The report also found that only 40% of black and Latino full-time workers earn a living wage and are nearly twice as likely to be financially underpaid as their white counterparts. The groups earn $8.20 and $7.70 less per hour, respectively, than white workers.

“This is again about occupational segregation and systemic prejudices that exist both in our personal attitudes and in the labor market,” says Vaghul.

Jason Rahlan, Vice President of Corporate Responsibility and Sustainability at Dayforce, tells Assets that employers can combat this problem in a simple way: by increasing wages.
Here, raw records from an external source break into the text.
Class DoctorHost := {
  (** [CommandRunner.run] with its timeout *)
  dh_run : list string → Z → M World ProcessOutput;
  dh_which : string → bool;
  dh_exists : PosixPath → bool;
  dh_read_text : PosixPath → result string;
  dh_is_os_error : exn → bool;
  (** importing the Kubernetes client: the text of the ImportError *)
  dh_kubernetes : option string;
  (** [Redis.from_url(url).ping()] *)
  dh_ping : string → result unit;
  dh_is_redis_error : exn → bool;
  (** [JsonHttpClient.request_json] of a URL, with a token *)
  dh_request : string → option string → result unit;
  dh_is_request_error : exn → bool;
  (** [admin_api_base_url] of the admin page's URL *)
  dh_api_base : string → string
}.

Definition passing (name message : string) : DoctorCheck := mkCheck name "pass" message None None.
Definition VALIDATION_DOC : string := "docs/goblin-contract-validation.md".

Definition runtime_modes_for (runtime : string) : result (list string) :=
  if String.eqb runtime "both" then Ok ["docker"; "kubernetes"]
  else if bool_decide (runtime ∈ ["docker"; "kubernetes"]) then Ok [runtime]
  else Err (ValueError "doctor runtime must be docker, kubernetes, or both").
Definition summarize_items (label : string) (items : list string) : string :=
  let suffix := if Nat.ltb 5 (length items) then " (+" +:+ pretty (Z.of_nat (length items) - 5) +:+ " more)" else EmptyString in
  label +:+ ": " +:+ py_join ", " (take 5 items) +:+ suffix +:+ ".".

Section doctor.
Context `{Sqlite} `{Env} `{Pydantic} `{Floats} `{ProjectFiles} `{DoctorHost}.

(** [result.stderr.strip() or result.stdout.strip() or fallback] *)
Definition failure_detail (output : ProcessOutput) (fallback : string) : string :=
  text_or (Some (strip (po_stderr output))) (text_or (Some (strip (po_stdout output))) fallback).
Definition command_check (args : list string) (name success_message failure_message repair_command failure_status : string)
    : M World DoctorCheck :=
  let* output := dh_run args 15 in
  if po_code output =? 0 then ret (passing name success_message)
  else ret (mkCheck name failure_status (failure_message +:+ " " +:+ failure_detail output failure_message) (Some repair_command) None).
Definition docker_checks : M World (list DoctorCheck) :=
  if negb (dh_which "docker") then
    ret [mkCheck "docker_cli" "fail" "Docker CLI was not found on PATH."
           (Some "Install Docker Desktop or another local Docker engine.") (Some "docs/testing-your-project-with-the-admin-panel.md")]
  else
    let* cli := command_check ["docker"; "--version"] "docker_cli" "Docker CLI is available." "Docker CLI did not run successfully."
                  "Install or repair Docker, then rerun goblin-king doctor." "fail" in
    let* daemon := command_check ["docker"; "info"] "docker_daemon" "Docker daemon is reachable." "Docker daemon is not reachable."
                     "Start Docker Desktop or your local Docker daemon." "fail" in
    let* compose := command_check ["docker"; "compose"; "version"] "docker_compose" "Docker Compose is available."
                      "Docker Compose did not run successfully." "Install Docker Compose v2 or repair your Docker install." "fail" in
    ret [cli; daemon; compose].
Definition kubernetes_package_check : DoctorCheck :=
  match dh_kubernetes with
  | Some error => mkCheck "kubernetes_package" "fail" ("Python Kubernetes client is not importable: " +:+ error)
                    (Some "Install the project runtime dependencies.") None
  | None => passing "kubernetes_package" "Python Kubernetes client is importable."
  end.
Definition kubernetes_checks : M World (list DoctorCheck) :=
  let package := kubernetes_package_check in
  if negb (dh_which "kubectl") then
    ret [package; mkCheck "kubectl_cli" "warn" "kubectl was not found on PATH; Kubernetes runtime debugging will be limited."
                    (Some "Install kubectl if you plan to inspect Kubernetes runtime jobs.") None]
  else
    let* cli := command_check ["kubectl"; "version"; "--client=true"; "--output=json"] "kubectl_cli" "kubectl client is available."
                  "kubectl client did not run successfully." "Install or repair kubectl." "warn" in
    let* context := command_check ["kubectl"; "config"; "current-context"] "kubectl_context" "kubectl has a current context configured."
                      "kubectl current context is not configured." "Configure a kubeconfig context before using Kubernetes runtime." "warn" in
    ret [package; cli; context].
(** The Compose files that exist, and those among them that mount the socket *)
Fixpoint socket_mounts (files : list PosixPath) : result (list string * list string) :=
  match files with
  | [] => Ok ([], [])
  | path :: rest =>
      if negb (dh_exists path) then socket_mounts rest
      else
        let mounted := match dh_read_text path with
                       | Ok text => Ok (in_text "/var/run/docker.sock" text)
                       | Err e => if dh_is_os_error e then Ok false else Err e
                       end in
        let? mounted := mounted in
        let? (inspected, mounts) := socket_mounts rest in
        Ok (as_posix path :: inspected, if mounted : bool then as_posix path :: mounts else mounts)
  end.
Definition docker_socket_posture_check (compose_files : list PosixPath) : result DoctorCheck :=
  let? (inspected, mounts) := socket_mounts compose_files in
  Ok (match inspected, mounts with
      | [], _ => mkCheck "docker_socket_posture" "warn" "No known Compose files were available for Docker socket posture inspection." None None
      | _, _ :: _ => mkCheck "docker_socket_posture" "warn"
          ("Docker socket mounts are present for local nested worker launch: " +:+ py_join ", " mounts
           +:+ ". Use only with trusted local project configs.") None None
      | _, [] => passing "docker_socket_posture" ("No Docker socket mounts found in known Compose files: " +:+ py_join ", " inspected +:+ ".")
      end).
(** [helm_template_command(chart, release=goblin-king, values)] *)
Definition DEFAULT_HELM_CHART : PosixPath := parse_path "charts/goblin-king".
Definition helm_template_check (helm_values : PosixPath) : M World DoctorCheck :=
  let values := as_posix helm_values in
  let failing message repair := ret (mkCheck "helm_template" "fail" message repair None) in
  if negb (dh_exists helm_values) then
    failing ("Helm values file was not found: " +:+ values)
      (Some ("Create the values file or rerun without --helm-values " +:+ values +:+ "."))
  else if negb (dh_exists DEFAULT_HELM_CHART) then failing ("Helm chart was not found: " +:+ as_posix DEFAULT_HELM_CHART) None
  else if negb (dh_which "helm") then
    failing "Helm CLI was not found on PATH." (Some "Install Helm or rerun doctor without --helm-values.")
  else
    let* output := dh_run ["helm"; "template"; "goblin-king"; as_posix DEFAULT_HELM_CHART; "-f"; values] 30 in
    if po_code output =? 0 then ret (passing "helm_template" ("Helm template rendered successfully with values file: " +:+ values))
    else failing ("Helm template rendering failed. " +:+ failure_detail output "helm template failed")
           (Some "Fix the chart values, then rerun the same doctor command.").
Otherwise, they risk losing talent to other companies

“People who do not earn enough to make a living are more likely to report difficulty paying their housing, overdrawing their checking and savings accounts, forgoing health care and purchasing medications,” he says. “When workers are at higher risk of these negative outcomes, they are also at higher risk of leaving their jobs and seeking other employment opportunities because they need the opportunity to live a life of health, fulfillment and dignity.”

While financial support can help, the most direct way to address this problem is for business leaders to identify and address the compensation inconsistencies within their own companies. He says this is not only an ethical move, but also a smart strategy for bosses to avoid negative health effects for their workforce, such as the stress and depression that come with the inability to meet basic needs.

“Companies that choose to invest in their people and close the living wage gaps in their workforce are not only doing the right thing for their employees, they are also doing the smartest thing for their business,” he says.